Up first Darnley View, a creation by the Weymss family of Weymss Castle, which overlooks the Forth. It has six botanicals – juniper, elderflower, angelica root, lemon peel, coriander seed and orris root. The lemon peel and elderflower are most dominant, giving this gin an overall light and delicate impression.
Next up Brokers 47% a London dry gin that is distinctive with its bowler hat topped bottles. This has a more juniper-salty tone and a sharper nose. It is at this point that I realise I’m simply not drinking enough. Really must improve. Out goes the judicious use of water.
Gin number three is Dutch in origin – Sloanes, so named after Sir Hans Sloane, a botanist whose collections were the foundations of the British and National History collections, and most likely introduced the botanicals to the UK that go into a lot of gins. The least he deserves is a gin named after him; and it’s a pretty good one two. Sloanes aren’t so coy about their botanicals, unlike some other producers, with vanilla, cardamom and liquorice roots being added to the list of usual suspects. They make themselves known, creating a smooth, creamy and approachable texture. I am a fan, and this glass disappears in no time.
The Botanist, a gin by Bruichladdich has been widely applauded. They hand pick wild botanicals from Islay to use in the blend, along with the classics. Tried as I might, I couldn’t find a list of said botanicals, apart from in Latin on the bottle. So naturally I translated them. Highlights include gorse, heather, bog myrtle, red clover..etc. Initially mild and yet complex on the nose, the palate really grew and expanded. There is a definite artisan character here. I would call this the intellectual’s choice.

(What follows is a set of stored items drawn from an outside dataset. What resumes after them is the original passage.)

Lemma page_restamped pid d d' i lid vh tb h :
  scan_page pid d -> VersionHeader.wf vh -> VersionHeader.wf h -> page_wf (raw_page d') ->
  entries (raw_page d) !! i = Some (lid, VersionHeader.to_bytes vh ++ tb) ->
  entries (raw_page d') = <[i := (lid, VersionHeader.to_bytes h ++ tb)]> (entries (raw_page d)) ->
  scan_page pid d' /\ page_rows pid d' = restamp (mk_row_id pid lid) h <$> page_rows pid d.
Proof.
  intros SP Wv Wh W' Hi EE. pose proof (lookup_lt_Some _ _ _ Hi) as Li.
  assert (RI : page_rows pid d !! i = Some (mk_row (mk_row_id pid lid) vh tb)).
  { unfold DataScan.page_rows. rewrite list_lookup_fmap, Hi. cbn [fmap option_fmap option_map]. by rewrite version_row. }
  pose proof (page_row_at pid d i _ SP RI) as Ei. cbn in Ei. injection Ei as El.
  split.
  - destruct SP as [Pi _ De Ve]. split; [done|done|..]; rewrite EE.
    + assert (zlen (<[i := (lid, VersionHeader.to_bytes h ++ tb)]> (entries (raw_page d))) = zlen (entries (raw_page d))) as ->
        by (unfold zlen; by rewrite length_insert).
      rewrite list_fmap_insert, De. cbn [fst]. apply list_insert_id. rewrite <- De, list_lookup_fmap, Hi. done.
    + apply Forall_insert; [done|]. cbn [snd]. pose proof (VersionFacts.length_to_bytes h Wh). pose proof (zlen_nonneg tb).
      rewrite zlen_app. unfold zlen in *. lia.
  - apply list_eq. intros k. rewrite list_lookup_fmap. destruct (decide (k = i)) as [->|Hne].
    + rewrite RI. unfold DataScan.page_rows. rewrite list_lookup_fmap, EE, list_lookup_insert_eq by done.
      cbn [fmap option_fmap option_map]. rewrite version_row by done. unfold restamp. cbn. by rewrite bool_decide_eq_true_2.
    + assert (page_rows pid d' !! k = page_rows pid d !! k) as ->.
      { unfold DataScan.page_rows. by rewrite !list_lookup_fmap, EE, list_lookup_insert_ne. }
      destruct (page_rows pid d !! k) as [row|] eqn:Ek; [|done]. cbn. unfold restamp. rewrite bool_decide_eq_false_2; [done|].
      rewrite (page_row_at pid d k row SP Ek). intros [= E]. lia.
Qed.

Blackwoods next, and the gin where my love affair with the spirit all started. Oops look at that – another glass seems to have vanished. Blackwoods is a Shetland gin, and one of the first to position itself as a vintage i.e all the botanicals are harvested from a single year. This boasts sea pink, meadowsweet, cinnamon, turmeric and nutmeg as some of the less common botanicals. The nutmeg really comes through, along with big spice and liquorice. It doesn’t get lost with tonic, and still retains its warm, smooth character. Still delicious, and I’m still in love.
Finally there is a bit of an oddity; Rogue Spruce Gin, from Oregon. Its main botanical being, shockingly, spruce. Cucumber is also in the mix, and is an overwhelmingly dominant note, along with something like olives. Strange, and takes a bit of getting used to, but I like that it goes off on a tangent and offers a whole different perspective.